Remaja yang bernama Jean Marc Zeita itu membentuk perkumpulan imigran muda asal Kongo bernama Aventuries. Dalam Aventuries, para remaja meniru cara berpakaian orang Prancis, kemudian dibawa pulang ke kampung halaman. Dengan cara ini, para Sapeur di Paris akan terlihat seperti orang sukses saat kembali ke negara asalnya. Mereka tidak peduli dengan kestabilan pekerjaan dan finansial, asalkan memiliki prestise sosial yang tinggi di tengah masyarakat Kongo lainnya.


Hingga saat ini, la Sape masih memiliki banyak penggemar dan juga anggota. Walau untuk makan saja susah karena tak punya uang, Sapeur tetap mempertahankan gayanya dan seakan tak punya beban hidup.
Baju-baju yang dimiliki Sapeur adalah baju-baju asli yang diberi secara seken dengan menggunakan uang yang berasal dari pinjaman bank. Bagi yang tidak memiliki dana, mereka bisa mengenakan pakaian dari jasa peminjaman baju.
Hal itu pula yang dilakukan oleh seorang pensiunan bernama Severin Mouyengo. Ia mengaku meminjam uang sekitar 6.000-8.000 dolar Amerika Serikat (AS) atau hampir 86-114 juta.
“Saya Sape setiap hari. Itu membuat saya lupa segalanya,” kata Mouyengo, seorang pensiunan penganut gaya hidup La Sape seperti dikutip BBC.
"Ini membawa kedamaian dan ketenangan bagi semua orang. Saya tidak melihat bagaimana orang di La Sape bisa melakukan kekerasan atau berkelahi. Perdamaian sangat berarti bagi kami," imbuhnya.
Apabila salah satu di antara mereka ketahuan menggunakan barang KW atau palsu, maka hal tersebut dianggap sebagai suatu penghinaan. Untuk itu, para Sapeur dilarang menggunakan barang KW atau palsu.

La Sape dan Kepuasan dalam Diri

Para penganut la Sape bukanlah persoalan memiliki barang atau uang. Melainkan perasaan puas, diakui, dielu-elukan layaknya selebritas, dan juga sebagai sarana memenuhi esteem need (kebutuhan akan penghargaan).
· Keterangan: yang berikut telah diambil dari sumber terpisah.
Lemma after_fence_found (s r : string) :
  after_fence s = Some r -> exists before, s = (before ++ fence ++ r)%string.
Proof.
  induction s as [|c s IH]; cbn [after_fence].
  - cbn. discriminate.
  - destruct (prefix fence (String c s)) eqn:Hp.
    + intros H. injection H as <-. exists EmptyString. cbn [append].
      exact (prefix_drop fence (String c s) Hp).
    + intros H. destruct (IH H) as [before ->]. now exists (String c before).
Qed.

Lemma skip_json_found (s : string) :
  exists tag, s = (tag ++ skip_json s)%string
              /\ (tag = EmptyString \/ tag = "json"%string).
Proof.
  unfold skip_json. destruct (prefix "json" s) eqn:Hp.
  - exists "json"%string. split; [exact (prefix_drop "json" s Hp) | now right].
  - exists EmptyString. split; [reflexivity | now left].
Qed.

Lemma skip_spaces_found (s : string) :
  (exists ws, s = (ws ++ skip_spaces s)%string /\ all_spaces ws = true)
  /\ starts_with_space (skip_spaces s) = false.
Proof.
  induction s as [|c s [[ws [E Hws]] Hs]]; cbn [skip_spaces].
  - split; [now exists EmptyString | reflexivity].
  - destruct (is_space c) eqn:Hc.
    + split; [|exact Hs]. exists (String c ws). cbn. rewrite Hc, Hws.
      split; [now rewrite <- E | reflexivity].
    + split; [now exists EmptyString | exact Hc].
Qed.

Lemma closes_no_prefix (s : string) : closes s = false -> prefix fence s = false.
Proof.
  destruct s as [|c s]; [reflexivity|]. cbn [closes].
  now destruct (prefix fence (String c s)).
Qed.
Lemma run_updates (frames : list (Input * num * option WorldView))
    (v : Vehicle) (src : RandomSource) (k : nat) :
  snd (run v (updates frames) src k) = k
  /\ List.length (fst (run v (updates frames) src k)) = List.length frames
  /\ forall src' k',
       fst (run v (updates frames) src' k')
       = fst (run v (updates frames) src k).
Proof.
  revert v src k. induction frames as [|[[inp dt] w] frames IH];
    intros v src k.
  - repeat split.
  - cbn [updates map fst snd]. fold (updates frames).
    destruct (update_returns v inp dt w) as [r E].
    rewrite (@run_step _ _ _ _ (updates frames) src k _ E).
    destruct (IH (vehicle r) src k) as (I1 & I2 & I3).
    cbn [fst snd List.length]. split; [exact I1|]. split; [f_equal; exact I2|].
    intros src' k'. rewrite (@run_step _ _ _ _ (updates frames) src' k' _ E).
    cbn [fst]. f_equal. apply I3.
Qed.

(** C2: two runs of [update] from the same vehicle over the same frames
    (input snapshot, delta time and world) show the same position, velocity,
    speed, yaw, steering angle and off-road flag after every frame, whatever
    values [Math.random()] would return in either run; no frame throws and
    none draws a random value.  The runs execute the methods statement by
    statement, in the monad in which [collideWithObstacle] does draw. *)
Theorem update_runs_are_deterministic
    (frames : list (Input * num * option WorldView)) (v : Vehicle)
    (src1 src2 : RandomSource) (k1 k2 : nat) :
  fst (run v (updates frames) src1 k1) = fst (run v (updates frames) src2 k2)
  /\ List.length (fst (run v (updates frames) src1 k1)) = List.length frames
  /\ snd (run v (updates frames) src1 k1) = k1
  /\ snd (run v (updates frames) src2 k2) = k2.
Proof.
  destruct (run_updates frames v src2 k2) as (A & B & C).
  destruct (run_updates frames v src1 k1) as (A' & B' & C').
  split; [apply C|]. repeat split; trivial.
Qed.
Bahkan karena terjadi secara turun-temurun, la Sape seakan telah menjadi salah satu subkultur masyarakat Kongo. Penganutnya beragam, mulai dari para pria dan wanita dewasa, remaja, hingga anak-anak.
Seakan menjadi tradisi, la Sape yang bukan berasal dari budaya asli masyarakat berhasil 'menggeser' eksistensi tradisi Kongo lainnya. Dilansir Fodors, la Sape bahkan dianggap lebih dari sekadar subkultur.
la Sape dilihat sebagai budaya Kongo yang mencolok dan mampu menembus berbagai dimensi, seperti: politik, seni, ekonomi, dan komunikasi. Karena politisi dan musisi menghormati fenomena ini, dan Sapeur pun memiliki kelompok la Sape-nya tersendiri.
Bagaimana menurutmu? Tertarik untuk melihat langsung la Sape dan Sapeur-nya di Kongo?